Great white butterfly

The great white butterfly poses a major economic and environmental threat. This introduced pest is a threat to commercial and home brassica crops, and to native cresses.

Great white butterfly caterpillars on honesty plant.
Great white butterfly caterpillars on honesty plant

It was first found in New Zealand in a Nelson city garden in 2010 and has since been spreading in Nelson Tasman.

DOC is leading a multi-agency attempt to eradicate the great white butterfly to stop it becoming a major pest in New Zealand. The help of Nelson Tasman residents is vital to achieving eradication, including looking for and reporting great white butterfly caterpillars and eggs.

The great white butterfly has been declared an unwanted organism in New Zealand under the Biosecurity Act 1993.

The great white butterfly could become a serious pest in New Zealand if its spread is not stopped.

Description

You can help

Find out about DOC's work and how you can help to eradicate the butterfly.

Activities you can get involved with:

  • Join a school hunt: Primary school classes can join the great white butterfly school hunt and become super heroes for conservation.
  • Garden hunt and prize draw: Help search for great white butterfly caterpillars and eggs this spring and be in the prize draw to win a fantastic family trip for five to Hanmer Springs.
  • Join the family fun day on Sunday 28 September 2014 - the great white butterfly eradication team wants to say thank you for your continued support.

Why it's a pest

The great white butterfly (Pieris brassicae) has been declared an unwanted organism in New Zealand under the Biosecurity Act 1993. It is a significant pest of brassica crops in numerous countries across Europe and western Asia.
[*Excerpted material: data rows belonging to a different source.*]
(** [_update_tree] succeeds and leaves a tree that shows the configuration; it keeps
    the open items and the focus. *)
Lemma update_shows g : session_ok (K := K) (g_session g) → known_tree K fuel (g_tree g) →
  ∃ t, update_tree K fuel g = (Ok (), set_g_tree t g) ∧ tree_shown K fuel (set_g_tree t g) ∧
    t_open t = t_open (g_tree g) ∧ t_focus t = t_focus (g_tree g).
Proof using HK Htree.
  intros Hσ [Hwf Hknown]. destruct (gt_items _ _ Htree) as (l & Hl & _ & Hin).
  set (t0 := detach l (g_tree g)).
  assert (wf t0) as Hwf0 by by apply detach_wf.
  assert (∀ n, t_parent t0 !! n = None) as Hno.
  { intros n. unfold t0. rewrite detach_parent. case_decide as Hn; [done|].
    destruct (t_parent (g_tree g) !! n) as [k|] eqn:Hk; [|done]. exfalso. apply Hn, (Hknown l n Hl). by exists k. }
  assert (sub_ok K fuel g t0) as Hs0 by (intros n k; by rewrite Hno).
  assert (steps g (if g_single_menu g then build_menu_tree K fuel else build_full_tree K fuel fuel (k_top_node K)) t0
    (λ t', wf t' ∧ sub_ok K fuel g t' ∧ ext K fuel g (under (K := K) (fuel := fuel) (base K g)) t0 t' ∧
    kids K fuel g (base K g) (children None t') ∧ ∀ n, n ∈ children None t' → shown_ok K fuel g t' n)) as (t1 & Ht1 & Hwf1 & Hs1 & He1 & Hk1 & Hok1).
  { destruct (g_single_menu g) eqn:Hm; [by apply (build_menu g Hσ Htree)|].
    destruct (tr_walk (gt_tree _ _ Htree) (base K g)) as [w Hw].
    pose proof (build_full g Hσ Htree Hm fuel (base K g) t0 ltac:(by left) ltac:(by exists w) Hwf0 Hs0) as H.
    rewrite key_base in H. by rewrite (full_base (K := K) g Hm) in H at 1. }
  set (t2 := set_t_focus (t_focus (g_tree g)) (selection_set (selection (g_tree g)) t1)).
  exists t2. split_and!.
  - unfold update_tree, mbind, G_bind, gget, glift, on_tree, gmodify. rewrite Hl. cbn [g_tree set_g_tree g_single_menu].
    fold t0. change (g_single_menu (set_g_tree t0 g)) with (g_single_menu g). by rewrite Ht1.
  - assert (tree_shown K fuel (set_g_tree t1 g)) as H1.
    { split; [exact Hwf1|exact Hs1|exact Hk1|]. intros n Hn. by apply (view_shown_ok g); [|apply Hok1]. }
    by apply (tree_shown_view (set_g_tree t1 g)).
  - cbn. rewrite (ext_open _ _ _ _ _ _ He1). unfold t0. apply detach_items.
  - done.
Qed.
End Update.

(** ** The rows of the tree *)

(** A node is displayed below the top menu or below a displayed node that is open. *)
Inductive displayed (K : kconfig) (fuel : nat) (g : gui) : nat → Prop :=
  | displayed_top n : kid K fuel g (base K g) n → displayed K fuel g n
  | displayed_below p n : displayed K fuel g p → is_open p (g_tree g) = true → kid K fuel g p n → displayed K fuel g n.

Section Rows.
Context {K : kconfig} {fuel : nat}.
Hypothesis Htree : gui_tree_ok K fuel.
Variable g : gui.
Hypothesis Hshown : tree_shown K fuel g.

Abbreviation kid := (kid K fuel g).
Abbreviation key := (key K g).
Abbreviation t := (g_tree g).
Abbreviation displayed := (displayed K fuel g).

Lemma displayed_under n : displayed n → under (K := K) (fuel := fuel) (base K g) n ∧ n ≠ base K g.
Proof using Htree.
  induction 1 as [n (_ & Hn & _)|p n _ [IH _] _ (_ & Hn & _)]; (eapply under_strict; [exact Htree| |exact Hn]);
    [by left|exact IH].
Qed.

Lemma displayed_key n : displayed n → key n = Some n.
Proof using Htree. intros [_ Hn]%displayed_under. unfold GuiFill.key. by rewrite decide_False. Qed.

Lemma displayed_ok n : displayed n → shown_ok K fuel g t n.
Proof using Htree Hshown.
  induction 1 as [n Hk|p n Hp IH Ho Hk].
  - apply (ts_ok _ _ _ Hshown). by apply (ts_kids _ _ _ Hshown).
  - inversion IH as [? _ Hkids Hc]; subst. assert (need K g t p) as Hn by (right; by right).
    apply Hc; [done|]. by apply (Hkids Hn).
Qed.

(** The children of a displayed node that must have them. *)
Lemma displayed_kids p : displayed p → need K g t p → kids K fuel g p (children (Some p) t).
Proof using Htree Hshown.
  intros Hp Hn. pose proof (displayed_ok _ Hp) as Hok. inversion Hok as [? _ Hk _]; subst.
  rewrite <- (displayed_key _ Hp). auto.
Qed.

Lemma open_need p : p ∈ t_open t → need K g t p.
Proof using Type. intros Hp. right. right. by apply bool_decide_eq_true. Qed.

Lemma rows_sound f k n : n ∈ open_items f t k →
  k = None ∨ (∃ p, k = Some p ∧ displayed p ∧ p ∈ t_open t) → displayed n.
Proof using Htree Hshown.
  revert k. induction f as [|f IH]; intros k Hn Hk; [by apply elem_of_nil in Hn|].
  apply open_items_step in Hn as (m & Hm & Hn).
  assert (displayed m) as Hd.
  { destruct Hk as [->|(p & -> & Hp & Ho)].
    - apply displayed_top. by apply (ts_kids _ _ _ Hshown).
    - eapply displayed_below; [exact Hp|by apply bool_decide_eq_true|]. by apply (displayed_kids p Hp (open_need p Ho)). }
  destruct Hn as [->|[Ho Hn]]; [done|]. eapply IH; [exact Hn|]. right. by exists m.
Qed.

Lemma rows_complete n : displayed n → ∃ l, NoDup l ∧ n ∈ open_items (length l) t None ∧
  ∀ rank : nat → nat, (∀ p m, in_list K p m → rank p < rank m) → Forall (λ m, attached m t ∧ rank m ≤ rank n) l.
Proof using Htree Hshown.
  induction 1 as [n Hk|p n Hp IH Ho Hk].
  - apply (ts_kids _ _ _ Hshown) in Hk as Hc. exists [n]. split; [apply NoDup_singleton|]. split.
    + apply open_items_step. exists n. auto.
    + intros rank _. apply Forall_singleton. split; [|lia]. exists None. by apply (wf_link _ (ts_wf _ _ _ Hshown)).
  - destruct IH as (l & Hnd & Hin & Hall). apply bool_decide_eq_true in Ho.
    pose proof (proj2 (proj2 (displayed_kids p Hp (open_need p Ho)) n) Hk) as Hc.
    destruct (gt_rank _ _ Htree) as [rank Hrank]. exists (n :: l). split.
    + constructor; [|exact Hnd]. intros Hn. specialize (Hall rank Hrank). rewrite Forall_forall in Hall.
      pose proof (proj2 (Hall n Hn)). pose proof (Hrank _ _ (proj1 (proj2 Hk))). lia.
    + split; [by eapply open_items_child|]. intros rank' Hrank'. constructor.
      * split; [|lia]. exists (Some p). by apply (wf_link _ (ts_wf _ _ _ Hshown)).
      * eapply Forall_impl; [by apply Hall|]. intros m [? ?]. pose proof (Hrank' _ _ (proj1 (proj2 Hk))). split; [done|lia].
Qed.

Lemma attached_length l : NoDup l → Forall (λ m, attached m t) l → length l ≤ size (t_parent t).
Proof using Type.
  intros Hnd Hl. rewrite <- (size_list_to_set (C := gset nat)) by done. rewrite <- (size_dom (t_parent t)).
  apply subseteq_size. intros m. rewrite elem_of_list_to_set, elem_of_dom. rewrite Forall_forall in Hl. apply Hl.
Qed.

(** The rows are the displayed nodes. *)
Lemma rows_displayed n : n ∈ rows t ↔ displayed n.
Proof using Htree Hshown.
  split.
  - intros Hn. eapply rows_sound; [exact Hn|by left].
  - intros (l & Hnd & Hin & Hall)%rows_complete. eapply open_items_mono; [|exact Hin]. unfold n_links.
    destruct (gt_rank _ _ Htree) as [rank Hrank]. specialize (Hall rank Hrank).
    pose proof (attached_length l Hnd ltac:(eapply Forall_impl; [exact Hall|by intros ? [? _]])). lia.
Qed.

(** Replacing some nodes of a list by parts of what the walk visits there. *)
Lemma walk_parts (h : nat → list nat) f o w c l : walk K f o = Ok w → chain K o c → l `sublist_of` c →
  (∀ n f' wn, n ∈ l → walk K f' (n_list (nod K n)) = Ok wn → h n `sublist_of` wn) →
  flat_map (λ n, n :: h n) l `sublist_of` w.
Proof using Type.
  intros Hw Hc. revert f w l Hw. induction Hc as [|n c Hc IH]; intros f w l Hw Hl Hh.
  - apply sublist_nil_r in Hl as ->. apply sublist_nil_l.
  - apply walk_step in Hw as (f' & sub & rest & -> & Hs & Hr & ->).
    inversion Hl as [|? l' ? Hl'|? l' ? Hl']; subst; cbn [flat_map].
    + rewrite <- app_comm_cons. apply sublist_skip, sublist_app; [eapply Hh; [by left|exact Hs]|].
      apply (IH f' rest l'); [done..|]. intros m ? ? Hm. apply Hh. by right.
    + apply sublist_cons, sublist_inserts_l. by apply (IH f' rest l).
Qed.

Lemma open_items_order f k p : k = None ∧ p = base K g ∨ k = Some p ∧ displayed p ∧ p ∈ t_open t →
  ∀ fw w, walk K fw (n_list (nod K p)) = Ok w → open_items f t k `sublist_of` w.
Proof using Htree Hshown.
  revert k p. induction f as [|f IH]; intros k p Hk fw w Hw; [apply sublist_nil_l|]. cbn [open_items].
  assert (kids K fuel g p (children k t)) as [Hsl Hel].
  { destruct Hk as [[-> ->]|(-> & Hp & Ho)]; [apply (ts_kids _ _ _ Hshown)|]. by apply displayed_kids, open_need. }
  destruct (walk_chain K _ _ _ Hw) as (c & Hc & _).
  eapply (walk_parts (λ n, if decide (n ∈ t_open t) then open_items f t (Some n) else [])); [exact Hw|exact Hc|by apply Hsl|].
  intros n f' wn Hn Hwn. case_decide as Ho; [|apply sublist_nil_l]. apply (IH (Some n) n) with f'; [|exact Hwn].
  right. split_and!; [done| |done]. destruct Hk as [[-> ->]|(-> & Hp & Hop)].
  - apply displayed_top. by apply Hel.
  - eapply displayed_below; [exact Hp|by apply bool_decide_eq_true|by apply Hel].
Qed.

(** The rows come in the order of the Kconfig files. *)
Lemma rows_order w : walk K fuel (n_list (nod K (base K g))) = Ok w → rows t `sublist_of` w.
Proof using Htree Hshown. intros Hw. eapply open_items_order; [by left|exact Hw]. Qed.

Lemma rows_labelled n : n ∈ rows t → labelled K fuel g t n.
Proof using Htree Hshown. intros Hn%rows_displayed%displayed_ok. by inversion Hn. Qed.
End Rows.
Its caterpillars feed voraciously, reducing host plants to a skeleton.

The butterfly can fly long distances – sometimes hundreds of kilometres – so will spread further through New Zealand if not stopped.

Risk to native and cultivated brassica plants

Great white butterfly caterpillars feed hungrily.
Great white butterfly caterpillars feed hungrily

The great white butterfly could have serious consequences for the survival of many of our native cress species. New Zealand has around 79 native cress species, 57 of which are at risk of extinction.

It is far more destructive to plants than the common small white butterfly. Great white butterfly catterpillars feed in groups, rapidly reducing plants to a skeleton.

As well as being a menace in home gardens, the great white butterfly poses a threat to commercial brassica vegetable crops - it could cost the country millions of dollars to protect these from the pest butterfly if it became widespread in New Zealand.

Brassica crops are important in New Zealand, with about 4000 hectares of vegetable brassicas grown, worth approximately $80 million per year, and a rapid expansion in production of forage brassicas. Forage brassicas are grown mainly for dairy production with around 300,000 hectares now grown annually, mostly in Canterbury.

Cultivated brassicas include cabbage, broccoli, cauliflower, rape, swedes, Brussel sprouts and turnips.